* **Work to be completed**
Working from the records beneath this line, reproduce each one exactly.

══════════════════════════════

(** The [try_*] calls of the generated [AuctionClient]: [None] is any failure of
    the call, whose effects the host discards. *)
Class AuctionClient `{Host} := {
  try_get_version : Address -> host -> option (ProtocolVersion * host);
  try_settle_default_liquidation :
    Address -> Symbol -> Address -> Address -> host -> option (Z * host);
}.

(** [env.deployer().update_current_contract_wasm] *)
Class Deployer `{Host} := { update_current_contract_wasm : BytesN32 -> host -> option host }.

Module Credit.
Section entrypoints.
Context `{H : Host} `{!AuctionClient} `{!Deployer} `{Crypto}.

(** A [try_*] call: [Ok(Ok(a))], or [None] with the state unchanged. *)
Definition try_call {A} (f : host -> option (A * host)) : M (option A) :=
  fun _ s => match f (host_state s) with
             | Some (a, h) => Ok (Some a) (set_host h s)
             | None => Ok None s
             end.

Definition enforce_borrow_admin_cooldown (borrower : Address) : M unit :=
  let* o := get_borrow_admin_cooldown in
  match o with
  | None => ret tt
  | Some cooldown_seconds =>
      if cooldown_seconds =? 0 then ret tt else
      let* now := timestamp in
      let* last := get_last_borrow_admin_action_ts borrower in
      panic_if (match last with Some last_ts => now <? sat_u64 (last_ts + cooldown_seconds)
                           | None => false end) RiskAdminCooldownActive ;;
      set_last_borrow_admin_action_ts borrower now
  end.

Definition enforce_accrual_admin_cooldown (borrower : Address) : M unit :=
  let* o := get_accrual_admin_cooldown in
  match o with
  | None => ret tt
  | Some cooldown_seconds =>
      if cooldown_seconds =? 0 then ret tt else
      let* now := timestamp in
      let* last := get_last_accrual_admin_action_ts borrower in
      panic_if (match last with Some last_ts => now <? sat_u64 (last_ts + cooldown_seconds)
                           | None => false end) RiskAdminCooldownActive ;;
      set_last_accrual_admin_action_ts borrower now
  end.

Definition propose_admin (new_admin : Address) (delay_seconds : Z) : M unit :=
  require_admin_auth ;;
  let* now := timestamp in
  let accept_after := sat_u64 (now + delay_seconds) in
  iset sym_proposed_admin new_admin ;;
  iset sym_proposed_at accept_after ;;
  publish_admin_rotation_proposed new_admin accept_after.

Definition accept_admin : M unit :=
  let* o := iget sym_proposed_admin in
  let* proposed_admin := or_panic o Unauthorized in
  let* t := iget sym_proposed_at in
  let accept_after := unwrap_or t 0 in
  require_auth proposed_admin ;;
  let* now := timestamp in
  panic_if (now <? accept_after) AdminAcceptTooEarly ;;
  iset sym_admin proposed_admin ;;
  iremove sym_proposed_admin ;;
  iremove sym_proposed_at ;;
  publish_admin_rotation_accepted proposed_admin.

Definition open_credit_line (borrower : Address) (credit_limit interest_rate_bps risk_score : Z)
  : M unit :=
  require_admin_auth ;;
  enforce_borrow_admin_cooldown borrower ;;
  Lifecycle.open_credit_line borrower credit_limit interest_rate_bps risk_score.

(** ** [draw_credit], in the order of its checks *)

(** Pause is checked outside; these are the blockers before any amount-dependent limit. *)
Definition draw_preflight (borrower : Address) (amount : Z) : M unit :=
  panic_if (amount <=? 0) InvalidAmount ;;
  let* f := is_draws_frozen in
  panic_if f DrawsFrozenErr ;;
  let* bf := is_borrower_frozen borrower in
  panic_if bf BorrowerFrozen ;;
  let* lf := is_credit_line_frozen borrower in
  panic_if lf CreditLineFrozen ;;
  let* bb := is_borrower_blocked borrower in
  panic_if bb BorrowerBlocked ;;
  let* max_draw := iget DK.MaxDrawAmount in
  panic_if (match max_draw with Some m => m <? amount | None => false end) DrawExceedsMaxAmount.

Definition draw_cooldown_guard (borrower : Address) : M unit :=
  let* o := iget DK.DrawMinIntervalSeconds in
  match o with
  | None => ret tt
  | Some min_interval =>
      let* last := get_last_draw_ts borrower in
      match last with
      | None => ret tt
      | Some last_draw_ts =>
          let* now := timestamp in
          panic_if (now <? sat_u64 (last_draw_ts + min_interval)) DrawCooldownActive
      end
  end.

══════════════════════════════

* **Written reply**
(** The [try_*] calls of the generated [AuctionClient]: [None] is any failure of
    the call, whose effects the host discards. *)
Class AuctionClient `{Host} := {
  try_get_version : Address -> host -> option (ProtocolVersion * host);
  try_settle_default_liquidation :
    Address -> Symbol -> Address -> Address -> host -> option (Z * host);
}.

(** [env.deployer().update_current_contract_wasm] *)
Class Deployer `{Host} := { update_current_contract_wasm : BytesN32 -> host -> option host }.

Module Credit.
Section entrypoints.
Context `{H : Host} `{!AuctionClient} `{!Deployer} `{Crypto}.

(** A [try_*] call: [Ok(Ok(a))], or [None] with the state unchanged. *)
Definition try_call {A} (f : host -> option (A * host)) : M (option A) :=
  fun _ s => match f (host_state s) with
             | Some (a, h) => Ok (Some a) (set_host h s)
             | None => Ok None s
             end.

Definition enforce_borrow_admin_cooldown (borrower : Address) : M unit :=
  let* o := get_borrow_admin_cooldown in
  match o with
  | None => ret tt
  | Some cooldown_seconds =>
      if cooldown_seconds =? 0 then ret tt else
      let* now := timestamp in
      let* last := get_last_borrow_admin_action_ts borrower in
      panic_if (match last with Some last_ts => now <? sat_u64 (last_ts + cooldown_seconds)
                           | None => false end) RiskAdminCooldownActive ;;
      set_last_borrow_admin_action_ts borrower now
  end.

Definition enforce_accrual_admin_cooldown (borrower : Address) : M unit :=
  let* o := get_accrual_admin_cooldown in
  match o with
  | None => ret tt
  | Some cooldown_seconds =>
      if cooldown_seconds =? 0 then ret tt else
      let* now := timestamp in
      let* last := get_last_accrual_admin_action_ts borrower in
      panic_if (match last with Some last_ts => now <? sat_u64 (last_ts + cooldown_seconds)
                           | None => false end) RiskAdminCooldownActive ;;
      set_last_accrual_admin_action_ts borrower now
  end.

Definition propose_admin (new_admin : Address) (delay_seconds : Z) : M unit :=
  require_admin_auth ;;
  let* now := timestamp in
  let accept_after := sat_u64 (now + delay_seconds) in
  iset sym_proposed_admin new_admin ;;
  iset sym_proposed_at accept_after ;;
  publish_admin_rotation_proposed new_admin accept_after.

Definition accept_admin : M unit :=
  let* o := iget sym_proposed_admin in
  let* proposed_admin := or_panic o Unauthorized in
  let* t := iget sym_proposed_at in
  let accept_after := unwrap_or t 0 in
  require_auth proposed_admin ;;
  let* now := timestamp in
  panic_if (now <? accept_after) AdminAcceptTooEarly ;;
  iset sym_admin proposed_admin ;;
  iremove sym_proposed_admin ;;
  iremove sym_proposed_at ;;
  publish_admin_rotation_accepted proposed_admin.

Definition open_credit_line (borrower : Address) (credit_limit interest_rate_bps risk_score : Z)
  : M unit :=
  require_admin_auth ;;
  enforce_borrow_admin_cooldown borrower ;;
  Lifecycle.open_credit_line borrower credit_limit interest_rate_bps risk_score.

(** ** [draw_credit], in the order of its checks *)

(** Pause is checked outside; these are the blockers before any amount-dependent limit. *)
Definition draw_preflight (borrower : Address) (amount : Z) : M unit :=
  panic_if (amount <=? 0) InvalidAmount ;;
  let* f := is_draws_frozen in
  panic_if f DrawsFrozenErr ;;
  let* bf := is_borrower_frozen borrower in
  panic_if bf BorrowerFrozen ;;
  let* lf := is_credit_line_frozen borrower in
  panic_if lf CreditLineFrozen ;;
  let* bb := is_borrower_blocked borrower in
  panic_if bb BorrowerBlocked ;;
  let* max_draw := iget DK.MaxDrawAmount in
  panic_if (match max_draw with Some m => m <? amount | None => false end) DrawExceedsMaxAmount.

Definition draw_cooldown_guard (borrower : Address) : M unit :=
  let* o := iget DK.DrawMinIntervalSeconds in
  match o with
  | None => ret tt
  | Some min_interval =>
      let* last := get_last_draw_ts borrower in
      match last with
      | None => ret tt
      | Some last_draw_ts =>
          let* now := timestamp in
          panic_if (now <? sat_u64 (last_draw_ts + min_interval)) DrawCooldownActive
      end
  end.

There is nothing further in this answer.